Congratulations. That’s hard, and you should take a minute or two to look back and feel proud.

But let me give you a warning: This is usually where I fall down. I’ve succeeded in all those steps before in my personal life, but I’ve failed to make them a lasting change. And that’s because I’ve always failed to apply Rule #5: Iterate, iterate, iterate.

There Is No Third Way

But first, let’s talk about what happens if you didn’t get that first success? What if you did all the right things, but the change failed? It happens all the time: the diet that didn’t stick despite it being healthy (I’ve done that); the team where you didn’t fit in despite your best efforts (I’ve done that); the time you promised yourself you’d be nice to your brother at a family wedding but instead you ended up telling him you’d never talk to him again because of some insensitive thing you think he did (yup, did that too)?

How do you move forward? There are three ways:

  • THE FIRST WAY: Truly accept that you can’t change this part of your life.
  • THE SECOND WAY: Try a different way of changing.
  • THE THIRD WAY: Wander around in a state of self-pity and self-loathing where you lie to yourself claiming you really want to change. But don’t actually do anything, as a result making yourself miserable, your friends bored, and your pets vaguely annoyed. Convince yourself it was the actions of others that caused you to fail. Rail against the machine that got in your way. Corner complete strangers at parties and let them know the evil that befell you. Go on the Dr. Phil show.
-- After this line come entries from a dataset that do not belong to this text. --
(** * ollie: model references, manifests, archives

    A shallow embedding of the Go sources of the [ollie] command line
    tool ([cmd/save.go], [cmd/load.go], [cmd/util.go]) and the properties
    of its specification that are settled against it.

    Go strings are byte strings: they are modelled by [string], a sequence
    of 8-bit [ascii] codes.  The regular expressions of [parseModelName]
    only distinguish the bytes ['/'], [':'] and newline, which never occur
    inside a multi-byte UTF-8 sequence, so matching byte by byte consumes
    the same spans as Go's rune by rune matching. *)

From Stdlib Require Import ZArith Ascii String List Bool Lia.
From stdpp Require Import base option list gmap strings.

Local Open Scope char_scope.
Local Open Scope stdpp_scope.

(** ** Errors and results *)

(** Every [fmt.Errorf] of the sources, named after the error kinds of the
    specification, with the values the message is formatted from. *)
Inductive error : Type :=
| InvalidReference (name : string)
   (* "invalid model name format: %s" *)
| ManifestReadError (path : string)
   (* "failed to read manifest: %w" *)
| ManifestParseError
   (* "failed to parse manifest: %w" *)
| StatError (absPath : string)
   (* "failed to stat %s: %w" *)
| HeaderError (relPath : string)
   (* "failed to create header for %s: %w" *)
| CopyError (relPath : string)
   (* "failed to write %s to tarball: %w" *)
| RefusedTerminalOutput (name : string)
   (* "refusing to write binary tarball to terminal ..." *)
| HomeDirError
   (* "failed to get home directory: %w" *)
| ParseUIDError
   (* "failed to parse UID: %w" *)
| ParseGIDError
   (* "failed to parse GID: %w" *)
| LookupError (e : error)
   (* "failed to get ollama user/group: %w" *)
| OpenError
   (* "failed to open file: %w" *)
| CodecError
   (* "failed to create xz reader: %w", "failed to create gzip reader: %w" *)
| UnsupportedFormat (fileName : string)
   (* "unsupported file extension for %s" *)
| ReadHeaderError
   (* "failed to read tar header: %w" *)
| MkdirError (targetPath : string)
   (* "failed to create directory %s: %w",
      "failed to create parent directory for %s: %w" *)
| ChownError (path : string)
   (* "failed to set ownership for ... %s: %w" *)
| CreateFileError (targetPath : string)
   (* "failed to create file %s: %w" *)
| WriteFileError (targetPath : string)
   (* "failed to write file %s: %w" *)
| WriteHeaderError (relPath : string)
   (* "failed to write header for %s: %w" *)
| OpenSourceError (absPath : string)
   (* "failed to open %s: %w" *)
| OSError
   (* an error of the operating system or of a library, before it is
      wrapped *).
Lemma text_lt_connex a b :
  text_lt a b = false -> text_lt b a = false -> a = b.
Proof.
  revert b. induction a as [|x a IH]; intros [|y b]; simpl;
    try discriminate; try reflexivity.
  destruct (N.ltb_spec x y), (N.ltb_spec y x); try discriminate; try lia.
  intros H1 H2. assert (x = y) by lia. subst. f_equal. apply IH; assumption.
Qed.

Lemma text_lt_asym a b : text_lt a b = true -> text_lt b a = false.
Proof.
  intros H. destruct (text_lt b a) eqn:E; [|reflexivity].
  pose proof (text_lt_trans _ _ _ H E) as Hc.
  rewrite text_lt_irrefl in Hc. discriminate.
Qed.

(** "Not greater" is transitive. *)
Lemma text_le_trans a b c :
  text_lt b a = false -> text_lt c b = false -> text_lt c a = false.
Proof.
  intros Hab Hbc. destruct (text_lt c a) eqn:Hca; [|reflexivity].
  destruct (text_lt b c) eqn:Hbc'.
  - rewrite (text_lt_trans _ _ _ Hbc' Hca) in Hab. discriminate.
  - rewrite (text_lt_connex b c Hbc' Hbc) in Hab. congruence.
Qed.

(** ** Sorting *)

Section Sort.
Context {A : Type} (lt : A -> A -> bool).
Hypothesis lt_asym : forall a b, lt a b = true -> lt b a = false.
Hypothesis le_trans :
  forall a b c, lt b a = false -> lt c b = false -> lt c a = false.

Lemma insert_by_perm x l : insert_by lt x l ≡ₚ x :: l.
Proof.
  induction l as [|y l IH]; simpl; [reflexivity|].
  destruct (lt y x); [|reflexivity].
  rewrite IH. apply perm_swap.
Qed.
(** *** Traversal: [NodeVisitor.visit] and [generic_visit] on statements *)

Fixpoint visit (node : ast.stmt) (self : PipelineExtractor) {struct node}
  : result PipelineExtractor :=
  match node with
  | ast.Assign targets value lineno end_lineno =>
      visit_Assign self targets value lineno end_lineno
  | ast.Expr value => Ok (visit_Expr self value)
  | ast.OtherStmt nested =>
      (fix generic_visit (body : list ast.stmt) (self : PipelineExtractor)
         {struct body} : result PipelineExtractor :=
         match body with
         | [] => Ok self
         | child :: rest =>
             self' <- visit child self ;;
             generic_visit rest self'
         end) nested self
  end.

(** [generic_visit] on a node whose nested statements are [body]; it is
    also how [visit] treats the [Module] at the root. *)
Fixpoint generic_visit (body : list ast.stmt) (self : PipelineExtractor)
  : result PipelineExtractor :=
  match body with
  | [] => Ok self
  | child :: rest =>
      self' <- visit child self ;;
      generic_visit rest self'
  end.

(** *** [json.dumps] and [main] *)

Definition dumps_constant (c : constant) : result json :=
  match c with
  | CNone => Ok JNull
  | CBool b => Ok (JBool b)
  | CInt n => if exceeds_digit_limit n then Raised ValueError else Ok (JInt n)
  | CFloat f => Ok (JFloat f)
  | CStr s => Ok (JStr s)
  | CComplex _ => Raised TypeError
  | CBytes _ => Raised TypeError
  | CEllipsis => Raised TypeError
  end.
(** An empty region, country or category selection, or a year range
    whose start is after its end, leaves no row in the view. *)
Theorem empty_dimension_empty_view (df : list row) (sel : selection)
    (H : selected_regions sel = [] \/ selected_countries sel = [] \/
         selected_category sel = [] \/
         (snd (selected_years sel) < fst (selected_years sel))%Z) :
  filtered_df df sel = [].
Proof.
  unfold filtered_df. apply filter_all_false. intros r _.
  destruct (row_selected sel r) eqn:E; [ | reflexivity].
  apply row_selected_true in E as (H1 & H2 & H3 & H4).
  destruct H as [H | [H | [H | H]]].
  - rewrite H in H1. contradiction.
  - rewrite H in H2. contradiction.
  - rewrite H in H4. contradiction.
  - lia.
Qed.

Lemma empty_dimension_empty_view_witness :
  (selected_regions no_region_selection = [] \/ selected_countries no_region_selection = [] \/
   selected_category no_region_selection = [] \/
   (snd (selected_years no_region_selection) < fst (selected_years no_region_selection))%Z) /\
  filtered_df example_df no_region_selection = [].
Proof.
  split; [left; reflexivity | ].
  apply empty_dimension_empty_view. left. reflexivity.
Defined.

(** *** The widget defaults (lines 22-51) *)

Lemma fold_min_in (l : list Z) (x : Z) : In (fold_left Z.min l x) (x :: l).
Proof.
  revert x. induction l as [|a t IH]; intros x; simpl; [left; reflexivity | ].
  destruct (IH (Z.min x a)) as [E | E].
  - rewrite <- E. destruct (Z.min_spec x a) as [[_ ->] | [_ ->]]; [left | right; left]; reflexivity.
  - right; right. exact E.
Qed.

Lemma fold_max_in (l : list Z) (x : Z) : In (fold_left Z.max l x) (x :: l).
Proof.
  revert x. induction l as [|a t IH]; intros x; simpl; [left; reflexivity | ].
  destruct (IH (Z.max x a)) as [E | E].
  - rewrite <- E. destruct (Z.max_spec x a) as [[_ ->] | [_ ->]]; [right; left | left]; reflexivity.
  - right; right. exact E.
Qed.

Lemma default_countries_all (df : list row) (x : string) :
  In x (unique (map country (filter (fun r => isin (region r) (unique (map region df))) df))) <->
  In x (map country df).
Proof.
  rewrite In_unique, !in_map_iff. split.
  - intros (r & <- & Hr). apply filter_In in Hr as [Hr _]. exists r. tauto.
  - intros (r & <- & Hr). exists r. split; [reflexivity | ].
    apply filter_In. split; [exact Hr | ]. apply isin_true, In_unique, in_map, Hr.
Qed.

(** The default widget values: each option list names every value of its
    column once (the countries of all selected regions are all countries
    of the table), and the default year range runs from a year of the
    table to a year of the table, start not after end. *)
Theorem default_selection_options (df : list row) (sel : selection)
    (H : default_selection df = Ok sel) :
  NoDup (selected_regions sel) /\
  (forall x, In x (selected_regions sel) <-> In x (map region df)) /\
  NoDup (selected_countries sel) /\
  (forall x, In x (selected_countries sel) <-> In x (map country df)) /\
  NoDup (selected_category sel) /\
  (forall x, In x (selected_category sel) <-> In x (map cost_category df)) /\
  In (fst (selected_years sel)) (map year df) /\
  In (snd (selected_years sel)) (map year df) /\
  (fst (selected_years sel) <= snd (selected_years sel))%Z.
Proof.
  destruct df as [|r0 t]; [discriminate | ].
  set (df := r0 :: t) in *.
  assert (E : default_selection df =
    Ok (mk_selection (unique (map region df))
          (unique (map country (filter (fun r => isin (region r) (unique (map region df))) df)))
          (fold_left Z.min (map year t) (year r0), fold_left Z.max (map year t) (year r0))
          (unique (map cost_category df)))) by reflexivity.
  rewrite E in H. injection H as <-.
  cbn [selected_regions selected_countries selected_years selected_category fst snd].
  split; [apply NoDup_unique_aux | split; [intros x; apply In_unique | ]].
  split; [apply NoDup_unique_aux | split; [intros x; exact (default_countries_all df x) | ]].
  split; [apply NoDup_unique_aux | split; [intros x; apply In_unique | ]].
  split; [apply fold_min_in | split; [apply fold_max_in | ]].
  pose proof (proj1 (fold_min_le (map year t) (year r0))).
  pose proof (proj1 (fold_max_ge (map year t) (year r0))). lia.
Qed.

Lemma default_selection_options_witness :
  default_selection example_df =
    Ok (mk_selection ["Asia"; "Europe"] ["India"; "Japan"; "France"] (2020, 2021)%Z
          ["Low"; "High"]) /\
  In 2020%Z (map year example_df) /\ In 2021%Z (map year example_df).
Proof.
  assert (H : default_selection example_df =
    Ok (mk_selection ["Asia"; "Europe"] ["India"; "Japan"; "France"] (2020, 2021)%Z
          ["Low"; "High"])) by reflexivity.
  destruct (default_selection_options _ _ H) as (_ & _ & _ & _ & _ & _ & H1 & H2 & _).
  split; [exact H | split; [exact H1 | exact H2]].
Defined.

(** *** Means (lines 66-67, 69, 84, 91) *)













Lemma group_keys_const {K} (cmp : K -> K -> comparison) (g : K) (l : list K) :
  cmp g g = Eq -> l <> [] -> (forall x, In x l -> x = g) -> group_keys cmp l = [g].
Proof.
  intros Hg. induction l as [|a t IH]; intros Hne Hall; [congruence | ].
  rewrite (Hall a (or_introl eq_refl)). cbn [group_keys fold_right].
  destruct t as [|b t]; [reflexivity | ].
  change (fold_right (insert_key cmp) [] (b :: t)) with (group_keys cmp (b :: t)).
  rewrite IH; [ | discriminate | intros x Hx; apply Hall; right; exact Hx].
  simpl. rewrite Hg. reflexivity.
Qed.



(** *** One run of the script (lines 66-144) *)

Lemma render_ok_inv (df : list row) (sel : selection) (vm : view_model) :
  render df sel = Ok vm ->
  exists p t, country_avg_cost (filtered_df df sel) = p :: t /\
    vm = mk_view_model
           (series_mean (map cost_healthy_diet_ppp_usd (filtered_df df sel)))
           (series_mean (map annual_cost_healthy_diet_usd (filtered_df df sel)))
           (fst (argmax_from p t)) (fst (argmin_from p t))
           (yearly_avg (filtered_df df sel)) (region_avg (filtered_df df sel))
           (top10 (filtered_df df sel)) (bottom10 (filtered_df df sel))
           (cat_data (filtered_df df sel)) (filtered_df df sel) (filtered_df df sel)
           (insights (yearly_avg (filtered_df df sel)) (region_avg (filtered_df df sel))
              (fst (argmax_from p t)) (fst (argmin_from p t))
              (series_mean (map cost_healthy_diet_ppp_usd (filtered_df df sel)))
              (series_mean (map annual_cost_healthy_diet_usd (filtered_df df sel)))).
Proof.
  unfold render, bind, idxmax, idxmin.
  destruct (country_avg_cost (filtered_df df sel)) as [|p t] eqn:E; intros H; [discriminate | ].
  injection H as <-. exists p, t. split; reflexivity.
Qed.

Lemma groupby_mean_not_nil {K} (cmp : K -> K -> comparison) (key : row -> K)
    (col : row -> Q) (view : list row) :
  view <> [] -> groupby_mean cmp key col view <> [].
Proof.
  destruct view as [|r t]; intros Hne; [congruence | ].
  unfold groupby_mean. simpl. intros H.
  apply map_eq_nil in H. exact (insert_key_not_nil _ _ _ H).
Qed.

Lemma render_ok_of_nonempty (df : list row) (sel : selection) :
  filtered_df df sel <> [] -> exists vm, render df sel = Ok vm.
Proof.
  intros Hne. unfold render, bind, idxmax, idxmin.
  destruct (country_avg_cost (filtered_df df sel)) as [|p t] eqn:E.
  - exfalso. exact (groupby_mean_not_nil _ _ _ _ Hne E).
  - eexists. reflexivity.
Qed.

Lemma render_ok_insights (df : list row) (sel : selection) (vm : view_model) :
  render df sel = Ok vm -> vm_insights vm <> None.
Proof.
  intros H. apply render_ok_inv in H as (p & t & E & ->).
  cbn [vm_insights]. intros Hi.
  assert (Hne : filtered_df df sel <> []) by (intros Hv; rewrite Hv in E; discriminate).
  unfold insights in Hi.
  destruct (yearly_avg (filtered_df df sel)) eqn:Ey.
  - exact (groupby_mean_not_nil _ _ _ _ Hne Ey).
  - destruct (region_avg (filtered_df df sel)) eqn:Er; [ | discriminate].
    exact (groupby_mean_not_nil _ _ _ _ Hne Er).
Qed.

(** Lines 69-71 and 135: a run completes exactly when the filtered view
    has a row, and a completed run always writes the insight block (its
    guard never fails once line 70 has been passed). *)
Theorem render_ok_iff_nonempty (df : list row) (sel : selection) :
  ((exists vm, render df sel = Ok vm) <-> filtered_df df sel <> []) /\
  (forall vm, render df sel = Ok vm -> vm_insights vm <> None).
Proof.
  split; [split | ].
  - intros (vm & H). apply render_ok_inv in H as (p & t & E & _).
    intros Hv. rewrite Hv in E. discriminate.
  - apply render_ok_of_nonempty.
  - apply render_ok_insights.
Qed.

Lemma argmax_from_max {K} (p : K * Q) (t : list (K * Q)) :
  In (argmax_from p t) (p :: t) /\ forall q, In q (p :: t) -> snd q <= snd (argmax_from p t).
Proof.
  destruct (argmax_from_split p t) as (pre & post & Heq & Hpre & Hpost).
  rewrite Heq. split; [apply in_elt | ].
  intros q Hq. apply in_app_or in Hq as [Hq | [<- | Hq]].
  - rewrite Forall_forall in Hpre. apply Qlt_le_weak, Hpre, Hq.
  - apply Qle_refl.
  - rewrite Forall_forall in Hpost. apply Hpost, Hq.
Qed.

Lemma argmin_from_min {K} (p : K * Q) (t : list (K * Q)) :
  In (argmin_from p t) (p :: t) /\ forall q, In q (p :: t) -> snd (argmin_from p t) <= snd q.
Proof.
  destruct (argmin_from_split p t) as (pre & post & Heq & Hpre & Hpost).
  rewrite Heq. split; [apply in_elt | ].
  intros q Hq. apply in_app_or in Hq as [Hq | [<- | Hq]].
  - rewrite Forall_forall in Hpre. apply Qlt_le_weak, Hpre, Hq.
  - apply Qle_refl.
  - rewrite Forall_forall in Hpost. apply Hpost, Hq.
Qed.

(** The first entry of a series sorted by descending value has the
    largest value; ascending, the smallest. *)
Lemma sorted_desc_head {K} (s l : list (K * Q)) (p : K * Q) (t : list (K * Q)) :
  sorted_values_desc s l -> l = p :: t ->
  In p s /\ forall q, In q s -> snd q <= snd p.
Proof.
  intros [P S] ->. split.
  - apply (Permutation_in _ (Permutation_sym P)). left. reflexivity.
  - intros q Hq. apply (Permutation_in _ P) in Hq.
    apply Sorted_StronglySorted in S.
    + apply StronglySorted_inv in S as [_ Hall]. rewrite Forall_forall in Hall.
      destruct Hq as [<- | Hq]; [apply Qle_refl | apply Hall, Hq].
    + intros a b c H1 H2. apply Qle_trans with (snd b); assumption.
Qed.

Lemma sorted_asc_head {K} (s l : list (K * Q)) (p : K * Q) (t : list (K * Q)) :
  sorted_values_asc s l -> l = p :: t ->
  In p s /\ forall q, In q s -> snd p <= snd q.
Proof.
  intros [P S] ->. split.
  - apply (Permutation_in _ (Permutation_sym P)). left. reflexivity.
  - intros q Hq. apply (Permutation_in _ P) in Hq.
    apply Sorted_StronglySorted in S.
    + apply StronglySorted_inv in S as [_ Hall]. rewrite Forall_forall in Hall.
      destruct Hq as [<- | Hq]; [apply Qle_refl | apply Hall, Hq].
    + intros a b c H1 H2. apply Qle_trans with (snd b); assumption.
Qed.

Lemma perm_not_nil {A} (l l' : list A) : Permutation l l' -> l <> [] -> l' <> [].
Proof.
  intros P Hne E. subst l'. apply Permutation_sym, Permutation_nil in P. contradiction.
Qed.

(** Lines 70-71, 97 and 103: the Highest and Lowest Cost Country metrics
    name countries of the country-mean series holding its largest and
    smallest mean, and the first bar of the Top-10 chart has the largest
    mean and the first bar of the Bottom-10 chart the smallest, whatever
    country the sort puts there among tied ones. *)
Theorem kpi_extremes_match_charts (df : list row) (sel : selection) (vm : view_model)
    (H : render df sel = Ok vm) :
  exists vmax vmin,
    In (vm_highest_cost_country vm, vmax) (country_avg_cost (filtered_df df sel)) /\
    In (vm_lowest_cost_country vm, vmin) (country_avg_cost (filtered_df df sel)) /\
    (forall k v, In (k, v) (country_avg_cost (filtered_df df sel)) -> vmin <= v /\ v <= vmax) /\
    (exists p, hd_error (vm_top10 vm) = Some p /\ snd p == vmax) /\
    (exists q, hd_error (vm_bottom10 vm) = Some q /\ snd q == vmin).
Proof.
  apply render_ok_inv in H as (p & t & E & ->).
  cbn [vm_highest_cost_country vm_lowest_cost_country vm_top10 vm_bottom10].
  destruct (argmax_from_max p t) as [Hmx Hmax].
  destruct (argmin_from_min p t) as [Hmn Hmin].
  unfold top10, bottom10. rewrite E.
  exists (snd (argmax_from p t)), (snd (argmin_from p t)).
  split; [rewrite <- surjective_pairing; exact Hmx | ].
  split; [rewrite <- surjective_pairing; exact Hmn | ].
  split; [intros k v Hkv; split; [apply (Hmin (k, v) Hkv) | apply (Hmax (k, v) Hkv)] | ].
  split.
  - destruct (sort_values_desc (p :: t)) as [|p' t'] eqn:Es.
    + exfalso. apply (perm_not_nil _ _ (proj1 (sort_values_desc_sorted (p :: t))));
        [discriminate | exact Es].
    + exists p'. split; [reflexivity | ].
      destruct (sorted_desc_head _ _ p' t' (sort_values_desc_sorted (p :: t)) Es) as [Hin Hall].
      apply Qle_antisym; [apply Hmax, Hin | apply Hall, Hmx].
  - destruct (sort_values_asc (p :: t)) as [|p' t'] eqn:Es.
    + exfalso. apply (perm_not_nil _ _ (proj1 (sort_values_asc_sorted (p :: t))));
        [discriminate | exact Es].
    + exists p'. split; [reflexivity | ].
      destruct (sorted_asc_head _ _ p' t' (sort_values_asc_sorted (p :: t)) Es) as [Hin Hall].
      apply Qle_antisym; [apply Hall, Hmn | apply Hmin, Hin].
Qed.
Lemma guess_conserves_stx_witness :
  stx_get_balance wallet_1
    (missed_state (simnet_env wallet_1 6) paid_game_open 0 60 (sample_game 100 0 0))
  + stx_get_balance "deployer.digiwin"
      (missed_state (simnet_env wallet_1 6) paid_game_open 0 60 (sample_game 100 0 0))
  = stx_get_balance wallet_1 paid_game_open
    + stx_get_balance "deployer.digiwin" paid_game_open.
Proof.
  assert (call_public (guess (simnet_env wallet_1 6) 0 60) paid_game_open
          = (TxOk false,
             missed_state (simnet_env wallet_1 6) paid_game_open 0 60
               (sample_game 100 0 0))) as Hcall by by_compute.
  assert (tx_sender (simnet_env wallet_1 6) <> contract_principal (simnet_env wallet_1 6))
    as Hcaller by by_compute.
  exact (proj1 (guess_conserves_stx (simnet_env wallet_1 6) paid_game_open 0 60 _ _
                  Hcall Hcaller)).
Defined.

(** ** Custody *)

Lemma total_pool_comm (j1 j2 : N) (z1 z2 : Game) (y : N) :
  prize_pool z1 + (prize_pool z2 + y) = prize_pool z2 + (prize_pool z1 + y).
Proof. lia. Qed.

Lemma total_pool_insert_new (m : gmap N Game) i g :
  m !! i = None -> total_pool (<[i := g]> m) = prize_pool g + total_pool m.
Proof.
  intros H. unfold total_pool.
  rewrite map_fold_insert_L; [done| |done]. intros. apply total_pool_comm; done.
Qed.

Lemma total_pool_lookup (m : gmap N Game) i g :
  m !! i = Some g -> total_pool m = prize_pool g + total_pool (delete i m).
Proof.
  intros H. unfold total_pool.
  rewrite (map_fold_delete_L _ _ i g m); [done| |done].
  intros. apply total_pool_comm; done.
Qed.

Lemma total_pool_update (m : gmap N Game) i g g' :
  m !! i = Some g ->
  total_pool (<[i := g']> m) + prize_pool g = total_pool m + prize_pool g'.
Proof.
  intros H. rewrite (total_pool_lookup m i g H).
  rewrite <- insert_delete_eq.
  rewrite total_pool_insert_new by apply lookup_delete_eq. lia.
Qed.

Lemma exec_call_covered env c s r s' :
  exec_call env c s = (r, s') ->
  well_formed s ->
  total_pool (games s) <= stx_get_balance (contract_principal env) s ->
  total_pool (games s') <= stx_get_balance (contract_principal env) s'.
Proof.
  intros H Hwf Hcov. destruct c as [lo hi fee|gid number]; cbn [exec_call] in H.
  - destruct (call_public (create_game env lo hi fee) s) as [r0 s0] eqn:Hc.
    injection H as <- <-. destruct r0 as [v|code|e];
      [|by rewrite (call_public_failed _ _ _ _ Hc)..].
    apply create_game_ok in Hc as (hash & _ & _ & -> & ->).
    unfold stx_get_balance in *. cbn [games stx_balances].
    rewrite total_pool_insert_new; [by cbn|].
    apply eq_None_not_Some. rewrite (wf_dense _ Hwf). lia.
  - destruct (call_public (guess env gid number) s) as [r0 s0] eqn:Hc.
    injection H as <- <-.
    destruct (guess_cases _ _ _ _ _ _ Hc) as [->|[b ->]]; [done|].
    apply guess_ok in Hc
      as (game & Hg & _ & _ & Hpay & _ & _ & _ & _ & Hcase).
    pose proof (pay_fee_contract_charged env s game Hpay) as Hhouse.
    pose proof (total_pool_lookup _ _ _ Hg) as Hsum.
    unfold stx_get_balance in *.
    destruct Hcase as [(_ & _ & Hne & _ & Hcover & ->)|(_ & _ & ->)];
      cbn [won_state missed_state stx_balances games].
    + pose proof (total_pool_update (games s) gid game
                    (merge_won game (guess_count game + 1) (tx_sender env)) Hg) as Hup.
      cbn [merge_won prize_pool] in Hup.
      rewrite move_stx_sender by congruence. lia.
    + pose proof (total_pool_update (games s) gid game
                    (merge_continue game (prize_pool game + entry_fee game)
                       (guess_count game + 1)) Hg) as Hup.
      cbn [merge_continue prize_pool] in Hup. lia.
Qed.

Lemma run_covered c txs : forall s,
  Forall (fun tx => contract_principal tx.1 = c) txs ->
  well_formed s ->
  total_pool (games s) <= stx_get_balance c s ->
  total_pool (games (snd (run txs s))) <= stx_get_balance c (snd (run txs s)).
Proof.
  induction txs as [|[env call] rest IH]; intros s Hall Hwf Hcov; [done|].
  apply Forall_cons in Hall as [Henv Hrest]. cbn [fst] in Henv. subst c.
  cbn [run]. destruct (exec_call env call s) as [r s1] eqn:Hstep.
  pose proof (exec_call_covered _ _ _ _ _ Hstep Hwf Hcov) as Hcov1.
  assert (well_formed s1) as Hwf1.
  { pose proof (well_formed_run [(env, call)] s Hwf) as H1.
    cbn [run] in H1. by rewrite Hstep in H1. }
  specialize (IH s1 Hrest Hwf1 Hcov1). by destruct (run rest s1).
Qed.

(** X16.  After any run of calls made to one contract, the contract's
    balance covers the sum of the pools of all stored games, hence the pool of
    each of them. *)
Theorem pools_covered c balances txs :
  Forall (fun tx => contract_principal tx.1 = c) txs ->
  total_pool (games (snd (run txs (init_state balances))))
  <= stx_get_balance c (snd (run txs (init_state balances))) /\
  forall game_id g,
    games (snd (run txs (init_state balances))) !! game_id = Some g ->
    prize_pool g <= stx_get_balance c (snd (run txs (init_state balances))).
Proof.
  intros Hall.
  assert (total_pool (games (snd (run txs (init_state balances))))
          <= stx_get_balance c (snd (run txs (init_state balances)))) as Hcov.
  { apply run_covered; [done|apply well_formed_init|].
    unfold total_pool. cbn [init_state games]. rewrite map_fold_empty. lia. }
  split; [done|]. intros game_id g Hg.
  rewrite (total_pool_lookup _ _ _ Hg) in Hcov. lia.
Qed.

Lemma pools_covered_witness :
  total_pool (games (paid_game_full wallet_1))
  <= stx_get_balance "deployer.digiwin" (paid_game_full wallet_1).
Proof.
  assert (Forall (fun tx : Env * Call => contract_principal tx.1 = "deployer.digiwin"%string)
            ((simnet_env deployer 5, CreateGame 1 100 100) :: ten_misses wallet_1))
    as Hall by (repeat constructor).
  exact (proj1 (pools_covered "deployer.digiwin" sample_ledger _ Hall)).
Defined.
When I was younger, I often chose the third way (although Dr. Phil would not accept me as a guest). I steadily gained 30 pounds all the while telling myself I wanted to get into great shape, but <insert excuse here>. I wanted some people at Tellme Networks (a former employer) who saw me as fatally limited in some ways to view me in a different way, but <insert excuse here>. I spent 3 years not talking to my brother after that family wedding, telling myself I really wanted to, but <insert excuse here>. I can give a lot of examples where I walked down the third way.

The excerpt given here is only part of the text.